Por otra parte,  el artículo 20 de la Constitución española protege tanto la libertad de expresión como el derecho a comunicar o recibir información veraz, y además establece que el ejercicio de esos derechos no puede restringirse mediante censura previa. Esa triple combinación importa mucho. El debate no puede despacharse diciendo solo “todo vale” ni, en el extremo contrario, “solo debe circular lo que pase por filtros expertos”. La tensión constitucional real está entre libertad, veracidad y ausencia de censura previa.

La DSA europea se mueve en ese terreno ambiguo. Por un lado, refuerza derechos del usuario al exigir transparencia cuando una plataforma elimina o suspende contenidos, prevé mecanismos de recurso y facilita la notificación de contenido ilegal. Por otro, obliga a las grandes plataformas a mitigar riesgos sistémicos, incluidos los ligados a desinformación y manipulación. Además, la propia Comisión subraya que el Código de Conducta sobre Desinformación debe combatir esos riesgos “manteniendo plenamente” la libertad de expresión.
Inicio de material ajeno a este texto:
(** The migration callback, a Go [func] from [*sql.Tx] to [error]: what
    it does to the application's part of the content its transaction
    sees, and what it returns. The [schema_version] table is the
    package's own; a migration does not touch it. *)
Definition Callback : Type := AppData -> AppData * error.

(** Server state. An advisory lock is held by one session, a number of
    times (requests of the holder stack); a transaction open on a
    session has its own working copy of the content. *)
Record Server : Type := mkServer {
  committed : Content;
  locks : gmap Z (DB * positive);
  open_tx : gmap DB Content
}.

(** The statements the package sends, indexed by what the Go call
    returns. *)
Inductive Request : Type -> Type :=
(* db.Exec(CREATE TABLE IF NOT EXISTS schema_version ...; INSERT ... WHERE NOT EXISTS ...) *)
| ExecInit (db : DB) : Request error
(* db.QueryRow(SELECT version FROM schema_version).Scan(&version) *)
| QueryVersion (db : DB) : Request (Z * error)
(* db.QueryRow(SELECT pg_try_advisory_lock($1), lockID).Scan(&acquired) *)
| QueryTryLock (db : DB) (lockID : Z) : Request (bool * error)
(* db.Exec(SELECT pg_advisory_unlock($1), lockID) *)
| ExecUnlock (db : DB) (lockID : Z) : Request error
(* db.Begin() *)
| Begin (db : DB) : Request (Tx * error)
(* upgradeFunc(tx) *)
| Call (upgradeFunc : Callback) (tx : Tx) : Request error
(* tx.Exec(UPDATE schema_version SET version = $1, newVersion) *)
| TxExecUpdate (tx : Tx) (newVersion : Z) : Request error
(* tx.Commit() *)
| Commit (tx : Tx) : Request error
(* tx.Rollback() *)
| Rollback (tx : Tx) : Request error.

Definition ErrNoRows : Error := External "sql: no rows in result set".
Definition ErrTxDone : Error :=
  External "sql: transaction has already been committed or rolled back".

Definition set_committed (c : Content) (s : Server) : Server :=
  mkServer c (locks s) (open_tx s).
Definition set_locks (l : gmap Z (DB * positive)) (s : Server) : Server :=
  mkServer (committed s) l (open_tx s).
Definition set_open_tx (t : gmap DB Content) (s : Server) : Server :=
  mkServer (committed s) (locks s) t.

(** CREATE TABLE IF NOT EXISTS ...; INSERT ... SELECT 0 WHERE NOT EXISTS
    (SELECT 1 FROM schema_version): seeds one row 0 when there is none. *)
Definition seed (c : Content) : Content :=
  match schema_version c with
  | [] => mkContent [0] (app c)
  | _ :: _ => c
  end.

(** UPDATE schema_version SET version = v: every row, there is no WHERE. *)
Definition update_version (v : Z) (c : Content) : Content :=
  mkContent (map (fun _ => v) (schema_version c)) (app c).

(** pg_try_advisory_lock: granted when the lock is free or already held
    by the asking session (then once more), refused otherwise. *)
Definition try_lock (db : DB) (id : Z) (l : gmap Z (DB * positive))
  : bool * gmap Z (DB * positive) :=
  match l !! id with
  | None => (true, <[id := (db, 1%positive)]> l)
  | Some (holder, n) =>
      if Nat.eqb holder db then (true, <[id := (db, Pos.succ n)]> l)
      else (false, l)
  end.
Y los trusted flaggers, conviene recordarlo, solo notifican contenido potencialmente ilegal; la decisión final sigue en manos de la plataforma. No hay, por tanto, un “ministerio de la verdad” formalizado en la letra de la norma. Pero sí existe un entramado regulatorio y privado que puede empujar hacia formas de intervención opacas o excesivas sobre la visibilidad del discurso.

“Libertad de expresión para la ciudadanía para decir lo que quiera en redes sociales, pero no un algoritmo que potencie las mentiras.” — Clara Jiménez, aprox. 25:58–26:08. 
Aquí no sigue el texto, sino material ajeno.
(** Close or split a goal [returns m Q] along the structure of [m]. *)
Ltac tot :=
  repeat first
    [ apply total_ret
    | apply returns_effect
    | apply (proj1 (total_log _ _))
    | apply (proj1 (proj2 (total_log _ _)))
    | apply (proj2 (proj2 (total_log _ _)))
    | match goal with
      | Hx : ∀ ns name, total (Secrets_Get ?k ns name)
        |- returns (Secrets_Get ?k _ _) _ => apply Hx
      | Hx : ∀ ns s, total (Secrets_Create ?k ns s)
        |- returns (Secrets_Create ?k _ _) _ => apply Hx
      | Hx : ∀ ns name, total (Workloads_Get ?l ns name)
        |- returns (Workloads_Get ?l _ _) _ => apply Hx
      | Hx : ∀ name, total (MultiKueueClusters_Get ?k name)
        |- returns (MultiKueueClusters_Get ?k _) _ => apply Hx
      | Hx : ∀ masterUrl path, total (clientcmd_BuildConfigFromFlags masterUrl path)
        |- returns (clientcmd_BuildConfigFromFlags _ _) _ => apply Hx
      | |- returns (bind _ _) _ => eapply returns_bind; [|intros ? _]
      | |- returns (match ?x with _ => _ end) _ => destruct x eqn:?
      end ].

Lemma getSpokeClusterConfig_total r clusterName :
  clients_total r -> total (getSpokeClusterConfig r clusterName).
Proof.
  intros (Hget & Hl & Hc & Hb & Hk & Ht).
  unfold getSpokeClusterConfig, total. tot.
Qed.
Esa frase es probablemente el núcleo más importante de la conferencia, y también el punto donde una crítica liberal tiene más filo. Porque la discusión ya no es sobre si un ciudadano puede hablar, sino sobre quién decide qué empujan los algoritmos, con qué criterios, a partir de qué indicadores y bajo qué supervisión. Eso no equivale automáticamente a censura, pero tampoco es neutralidad. Es gobierno de la atención.
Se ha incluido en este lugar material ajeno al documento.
(** * wormhole-connector

    The command entry point (cmd/root.go) and the cluster layers behind it.

    Module [Cmd] is a shallow embedding of package [cmd]: the flag table
    and the viper bindings of [init], [setLogLevel] and
    [runWormholeConnector].  The entry point is a straight-line program
    that calls into package [internal/connector]; it is embedded in a small
    trace monad whose computations return, end the process, or stay
    blocked.  Modules [Consensus], [Membership] and [Lifecycle] describe
    the layers the entry point calls into, as the specification has them.
    The properties follow in [CmdFacts], [ConsensusFacts],
    [MembershipFacts] and [LifecycleFacts]. *)

From stdpp Require Import gmap strings list.
From Stdlib Require Import ZArith Ascii.

Module Cmd.

(** ** Values, durations, signals *)

Definition error := string.

(** What a flag, an environment entry or a config-file entry holds. *)
Inductive value :=
| VString (s : string)
| VInt (n : Z)
| VDuration (ns : Z)
| VBool (b : bool).

(** [time.Duration] counts nanoseconds. *)
Definition Second : Z := 1000000000.
Definition Minute : Z := 60 * Second.

Inductive signal := SIGHUP | SIGINT | SIGQUIT | SIGKILL | SIGTERM.

#[global] Instance signal_eq_dec : EqDecision signal.
Proof. solve_decision. Defined.

(** [os.Interrupt] *)
Definition Interrupt : signal := SIGINT.

Inductive level := DebugLevel | InfoLevel | ErrorLevel.

(** ** The flag table of [init] (root.go:75-91) *)

Definition defaultDataDir (home : string) : string :=
  home +:+ "/.config/wormhole-connector".

Definition persistentFlags (home : string) : list (string * value) :=
  [ ("config", VString "");
    ("kyma-server", VString "https://localhost:9090");
    ("kyma-reverse-tunnel-port", VInt 9091);
    ("timeout", VDuration (5 * Minute));
    ("serf-member-addrs", VString "");
    ("serf-port", VInt 1111);
    ("raft-port", VInt 1112);
    ("local-addr", VString "127.0.0.1:8080");
    ("data-dir", VString (defaultDataDir home));
    ("trust-ca-file", VString "");
    ("insecure", VBool false);
    ("cert-file", VString "connector.pem");
    ("key-file", VString "connector-key.pem");
    ("verbose", VBool false);
    ("quiet", VBool false);
    ("http-mode", VBool false) ].

(** The viper bindings of [init] (root.go:93-106): viper key, flag name. *)
Definition bindings : list (string * string) :=
  [ ("config", "config");
    ("kymaServer", "kyma-server");
    ("kymaReverseTunnelPort", "kyma-reverse-tunnel-port");
    ("timeout", "timeout");
    ("serf.memberAddrs", "serf-member-addrs");
    ("serf.port", "serf-port");
    ("raft.port", "raft-port");
    ("localAddr", "local-addr");
    ("dataDir", "data-dir");
    ("trustCAFile", "trust-ca-file");
    ("insecure", "insecure");
    ("certFile", "cert-file");
    ("keyFile", "key-file");
    ("httpMode", "http-mode") ].

Fixpoint assoc {A} (k : string) (l : list (string * A)) : option A :=
  match l with
  | [] => None
  | (k', a) :: l' => if decide (k = k') then Some a else assoc k l'
  end.

(** ** What the process is started with *)

Record inputs := {
  in_home : string;              (* os.Getenv("HOME") *)
  in_flags : gmap string value;  (* flags given on the command line, by flag name *)
  in_env : gmap string value;    (* environment entries, by the viper key they match *)
  in_file : gmap string value    (* the config file read by initConfig, by viper key;
                                    empty when none was found *)
}.

(** The package-level flag variables ([flagCertFile], [flagVerbose], ...):
    pflag stores the command-line value when the flag is given and the
    default otherwise. *)
Definition flagVar (inp : inputs) (flag : string) : option value :=
  match in_flags inp !! flag with
  | Some v => Some v
  | None => assoc flag (persistentFlags (in_home inp))
  end.

(** [viper.Get] on a key after [BindPFlag] and [AutomaticEnv]: a flag that
    was given wins, then the environment, then the config file, then the
    default of the bound flag. *)
Definition viperGet (inp : inputs) (key : string) : option value :=
  match assoc key bindings with
  | Some flag =>
      match in_flags inp !! flag with
      | Some v => Some v
      | None =>
          match in_env inp !! key with
          | Some v => Some v
          | None =>
              match in_file inp !! key with
              | Some v => Some v
              | None => assoc flag (persistentFlags (in_home inp))
              end
          end
      end
  | None =>
      match in_env inp !! key with
      | Some v => Some v
      | None => in_file inp !! key
      end
  end.

(** Typed reads; a missing or ill-typed entry reads as Go's zero value. *)
Definition asString (o : option value) : string :=
  match o with Some (VString s) => s | _ => "" end.
Definition asInt (o : option value) : Z :=
  match o with Some (VInt n) => n | _ => 0%Z end.
Definition asDuration (o : option value) : Z :=
  match o with Some (VDuration d) => d | _ => 0%Z end.
Definition asBool (o : option value) : bool :=
  match o with Some (VBool b) => b | _ => false end.

Definition flagCertFile (inp : inputs) : string := asString (flagVar inp "cert-file").
Definition flagKeyFile (inp : inputs) : string := asString (flagVar inp "key-file").
Definition flagVerbose (inp : inputs) : bool := asBool (flagVar inp "verbose").
Definition flagQuiet (inp : inputs) : bool := asBool (flagVar inp "quiet").
Definition flagHttpMode (inp : inputs) : bool := asBool (flagVar inp "http-mode").

(** [connector.WormholeConnectorConfig], with the fields the literal at
    root.go:141-153 fills in. *)
Record WormholeConnectorConfig := {
  KymaServer : string;
  KymaReverseTunnelPort : Z;
  RaftPort : Z;
  LocalAddr : string;
  SerfMemberAddrs : string;
  SerfPort : Z;
  Timeout : Z;
  DataDir : string;
  TrustCAFile : string;
  Insecure : bool;
  HttpMode : bool
}.

(** ** Signal notification ([os/signal]) *)

(** A buffered channel of signals together with the signals it was
    registered for. *)
Record notifier := {
  chan_cap : nat;
  chan_buf : list signal;
  subscribed : list signal
}.

(** [make(chan os.Signal, n)] followed by [signal.Notify(c, sigs...)]. *)
Definition Notify (n : nat) (sigs : list signal) : notifier :=
  {| chan_cap := n; chan_buf := []; subscribed := sigs |}.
Hay, además, como critica,  la conferencia dedica mucho más desarrollo a actores externos, a la influencia de Rusia o al retorno de Donald Trump que a ejemplos concretos del deterioro informativo dentro de España. En preguntas del público, Jiménez dice que existen “fuerzas en España políticas y sociales” que erosionan el sistema, pero no ofrece nombres ni casos específicos porque, afirma, no dispone de pruebas “judiciales” para hacerlo. Esa cautela evita la acusación gratuita; al mismo tiempo, deja un vacío para quien esperaba un diagnóstico más pegado al terreno doméstico. Es aceptable que tenga estas sospechas, pero cuestionable que preste tan poca atención a la realidad española.

También la parte tecnológica exige matiz. La conferencia sostiene que Google  y YouTube están retirando frenos frente a la desinformación. Google ha comenzado a retirar gradualmente el soporte del marcado ClaimReview en la Búsqueda, aunque lo mantiene en Fact Check Explorer; y sus propios informes del Código europeo muestran que esos rich snippets alcanzaron 120.339.655 impresiones en la UE en el primer semestre de 2024. YouTube, por su parte, retiró en enero de 2025 los últimos restos de su política específica de COVID para integrarlos en una política médica más amplia, pero sigue prohibiendo contenidos que contradicen orientaciones sanitarias con riesgo grave y mantiene políticas contra la desinformación electoral. Es decir, no estamos ante un paso limpio del control total a la barra libre, sino ante un reajuste contradictorio y cambiante de herramientas, etiquetas y prioridades.

En una democracia madura, ni una plataforma, ni un gobierno, ni una fundación verificadora deberían poder presentarse como árbitro final de la verdad. Pero una sociedad abierta tampoco puede conformarse con algoritmos opacos que premian lo más viral sin rendición de cuentas. La salida no está en elegir entre tutela y caos, sino en exigir pluralismo, reglas transparentes, posibilidad real de recurso, humildad institucional y el mismo escrutinio para para quien desinforma, para quien modera y también para quien verifica. Solo así la defensa de la verdad no acaba debilitando la libertad que pretende proteger.